(* ===== verification/FirstSwitch.v ===== *)
(** From reset to the first switch: [_start] of [bootloader/boot.S], the start of
    the scheduler and [swtch] put together, over the memory of the process
    tables. *)

From Stdlib Require Import String.
From S2P Require Import Prelude Machine Printf Mm Process Queues Scheduler SchedInv SchedOps SchedProps Riscv Swtch Boot.
Local Open Scope list_scope.
Local Open Scope Z_scope.

(** ** The process tables at the call of [kernel_main] *)

(** The linker puts the tables, which have no initialiser, into the static data. *)
Class TablesInBss {B : BootSymbols} {PL : ProcLayout} : Prop := {
  proc_table_in_bss : bss_start <= proc_table_addr ∧ proc_table_addr + 64 * 256 <= bss_end;
  idle_processes_in_bss : bss_start <= idle_processes_addr ∧ idle_processes_addr + 8 * 256 <= bss_end }.
Arguments TablesInBss : clear implicits.

(** Tables of the declared sizes, all contexts zero. *)
Record fresh (b : sstate) : Prop := {
  fr_table : length (proc_table (ps b)) = 64%nat;
  fr_idle : length (idle_processes (ps b)) = 8%nat;
  fr_context r p : lookup_proc r (ps b) = Some p → p_context p = context_zero }.

Lemma boot_fresh : fresh boot_sched.
Proof.
  constructor; [done|done|]. intros r p Hp.
  destruct r; cbn [lookup_proc ps boot_sched boot_table proc_table idle_processes] in Hp;
    by apply lookup_replicate in Hp as [-> _].
Qed.

(** A machine whose static data is clear holds the tables as the model starts
    with them. *)
Lemma cleared_holds {B : BootSymbols} {PL : ProcLayout} {PO : ProcLayoutOk PL} (T : TablesInBss B PL)
    (n : nat) (b : sstate) (m : machine) :
  bss_start mod 8 = 0 → bss_end = bss_start + 8 * Z.of_nat n →
  (∀ i, 0 <= i < Z.of_nat n → rd (ram m) (bss_start + 8 * i) = 0) →
  fresh b → holds (set_regs (ctx_of (gpr m)) b) m.
Proof.
  intros Hal Hend Hz [Ht Hi Hc]. constructor; cbn [regs set_regs ps]; [done| |done|done].
  intros r p Hp. rewrite (Hc _ _ Hp).
  assert (∃ j, ctx_addr r = bss_start + 8 * j ∧ 0 <= j ∧ j + 14 <= Z.of_nat n) as (j & -> & Hj & Hjn).
  { exists ((ctx_addr r - bss_start) / 8).
    pose proof proc_table_in_bss as [P1 P2]. pose proof idle_processes_in_bss as [I1 I2].
    pose proof proc_table_block as [A1 _]. pose proof idle_processes_block as [A2 _].
    unfold ctx_addr, SIZEOF_PROCESS, OFFSETOF_CONTEXT.
    destruct r as [i|i]; cbn [lookup_proc] in Hp; apply lookup_lt_Some in Hp; Z.div_mod_to_equations; lia. }
  assert (∀ i, 0 <= i < 14 → rd (ram m) (bss_start + 8 * j + 8 * i) = 0) as Hw.
  { intros i Hii. rewrite <- Z.add_assoc, <- Z.mul_add_distr_l. apply Hz. lia. }
  unfold read_ctx, context_zero.
  f_equal; [exact (Hw 0 ltac:(lia))|exact (Hw 1 ltac:(lia))|exact (Hw 2 ltac:(lia))|exact (Hw 3 ltac:(lia))
    |exact (Hw 4 ltac:(lia))|exact (Hw 5 ltac:(lia))|exact (Hw 6 ltac:(lia))|exact (Hw 7 ltac:(lia))
    |exact (Hw 8 ltac:(lia))|exact (Hw 9 ltac:(lia))|exact (Hw 10 ltac:(lia))|exact (Hw 11 ltac:(lia))
    |exact (Hw 12 ltac:(lia))|exact (Hw 13 ltac:(lia))].
Qed.

(** ** The first switch *)

(** C39: From reset to the first switch.  [_start] calls [kernel_main] with memory that
    holds the process tables as the model starts with them.  When the scheduler is
    started right after [scheduler_init], its first choice is the idle process,
    and the [swtch] it calls, with no context to save, loads the context nobody
    has written since: the machine jumps to address 0 with a stack pointer of 0,
    just as the model does. *)
Theorem first_switch_jumps_to_zero {B : BootSymbols} {PL : ProcLayout} {PO : ProcLayoutOk PL} (T : TablesInBss B PL)
    (n fuel : nat) (m : machine) (b s : sstate) (w w' : world) :
  block_ok bss_start (8 * Z.of_nat n) → bss_end = bss_start + 8 * Z.of_nat n →
  bss b → fresh b → scheduler_init b w = Ret tt s w' →
  ∃ m1, exec (7 + (4 * n + 4)) start_code m = Called "kernel_main" halt_code m1 ∧
    holds (set_regs (ctx_of (gpr m1)) b) m1 ∧
    ∃ s1 w1, scheduler (S fuel) s w' = Leave s1 w1 ∧ current (cpu0 s1) = Some (PIdle 0) ∧
      ∀ m2, gpr m2 A0 = 0 → gpr m2 A1 = ctx_addr (PIdle 0) →
        read_ctx (ram m2) (ctx_addr (PIdle 0)) = read_ctx (ram m1) (ctx_addr (PIdle 0)) →
        ∃ m3, exec swtch_fuel swtch_code m2 = Jumped 0 m3 ∧ ctx_of (gpr m3) = regs s1 ∧ gpr m3 SP = 0.
Proof.
  intros Hok Hend Hb Hf Hinit. destruct (start_run n m Hok Hend) as (m0 & Hrun & [_ _ _ _ Hr]).
  assert (holds (set_regs (ctx_of (gpr (enter_kernel m0))) b) (enter_kernel m0)) as Hh.
  { eapply cleared_holds; [done|apply Hok|exact Hend| |done].
    intros i Hi. cbn [ram enter_kernel rput set_csr]. rewrite Hr. by apply zeroed_word. }
  destruct (lookup_lt_is_Some_2 (idle_processes (ps b)) 0) as [p Hp]; [rewrite (fr_idle _ Hf); lia|].
  assert (lookup_proc (PIdle 0) (ps b) = Some p) as Hl by exact Hp.
  pose proof (fr_context _ Hf _ _ Hl) as Hz.
  destruct (scheduler_boot_jumps_to_zero b s w w' fuel Hb ltac:(by rewrite Hl; cbn; rewrite Hz) Hinit)
    as (s1 & w1 & Hs & Hcur & Hregs).
  exists (enter_kernel m0). split; [exact Hrun|]. split; [exact Hh|]. exists s1, w1.
  split; [done|]. split; [done|]. intros m2 H0 H1 Hctx.
  rewrite (hd_context _ _ Hh _ _ Hl), Hz in Hctx.
  assert (block_ok (ctx_addr (PIdle 0)) CTX_SIZE) as Hblk by (eapply ctx_addr_block; [exact Hh|by eexists]).
  assert (ctx_of (swtch_gpr m2) = context_zero) as Hg.
  { unfold swtch_gpr. rewrite H1, (block_ok_nonzero _ _ Hblk), ctx_of_restored. unfold swtch_ram.
    by rewrite H0. }
  rewrite swtch_run; [|by left|right; by rewrite H1]. eexists. split; [f_equal; exact (f_equal c_ra Hg)|].
  split; [cbn [gpr]; congruence|exact (f_equal c_sp Hg)].
Qed.

Definition sample_boot : BootSymbols := sample_symbols 18432.
Lemma sample_in_bss : TablesInBss sample_boot sample_tables.
Proof. constructor; cbn; lia. Qed.

Lemma first_switch_witness :
  ∃ m1 m3 s w' s1 w1,
    exec (7 + (4 * 2304 + 4)) (start_code (H := sample_boot)) reset_machine =
      Called "kernel_main" halt_code m1 ∧
    scheduler_init boot_sched (mkWorld [] []) = Ret tt s w' ∧ scheduler 1 s w' = Leave s1 w1 ∧
    exec swtch_fuel swtch_code
      (Mach (wr A0 0 (wr A1 (ctx_addr (PL := sample_tables) (PIdle 0)) (gpr m1))) (csrf m1) (priv m1) (ram m1)) =
      Jumped 0 m3 ∧ ctx_of (gpr m3) = regs s1 ∧ gpr m3 SP = 0.
Proof.
  destruct (wp_run scheduler_init _ boot_sched (mkWorld [] []) (wp_scheduler_init never boot_sched boot_bss))
    as ([] & s & w' & Hrun & _).
  destruct (first_switch_jumps_to_zero (PO := sample_tables_ok) sample_in_bss 2304 0 reset_machine boot_sched s
    (mkWorld [] []) w') as (m1 & Hboot & _ & s1 & w1 & Hs & _ & Hsw);
    [split; [done|cbn [bss_start sample_boot sample_symbols]; unfold RAM_BASE, RAM_END; lia]|done
    |exact boot_bss|exact boot_fresh|exact Hrun|].
  destruct (Hsw (Mach (wr A0 0 (wr A1 (ctx_addr (PL := sample_tables) (PIdle 0)) (gpr m1))) (csrf m1) (priv m1) (ram m1)))
    as (m3 & H3 & Hc & Hsp); [done|done|done|].
  exists m1, m3, s, w', s1, w1. split; [exact Hboot|]. split; [exact Hrun|]. split; [exact Hs|].
  split; [exact H3|]. split; [exact Hc|exact Hsp].
Defined.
━━━━━━━━━━━━━━━━
• The problem: Lines above with "ltac" in them are the ones to copy.

• Reply to the exercise:
  f_equal; [exact (Hw 0 ltac:(lia))|exact (Hw 1 ltac:(lia))|exact (Hw 2 ltac:(lia))|exact (Hw 3 ltac:(lia))
    |exact (Hw 4 ltac:(lia))|exact (Hw 5 ltac:(lia))|exact (Hw 6 ltac:(lia))|exact (Hw 7 ltac:(lia))
    |exact (Hw 8 ltac:(lia))|exact (Hw 9 ltac:(lia))|exact (Hw 10 ltac:(lia))|exact (Hw 11 ltac:(lia))
    |exact (Hw 12 ltac:(lia))|exact (Hw 13 ltac:(lia))].
  destruct (scheduler_boot_jumps_to_zero b s w w' fuel Hb ltac:(by rewrite Hl; cbn; rewrite Hz) Hinit)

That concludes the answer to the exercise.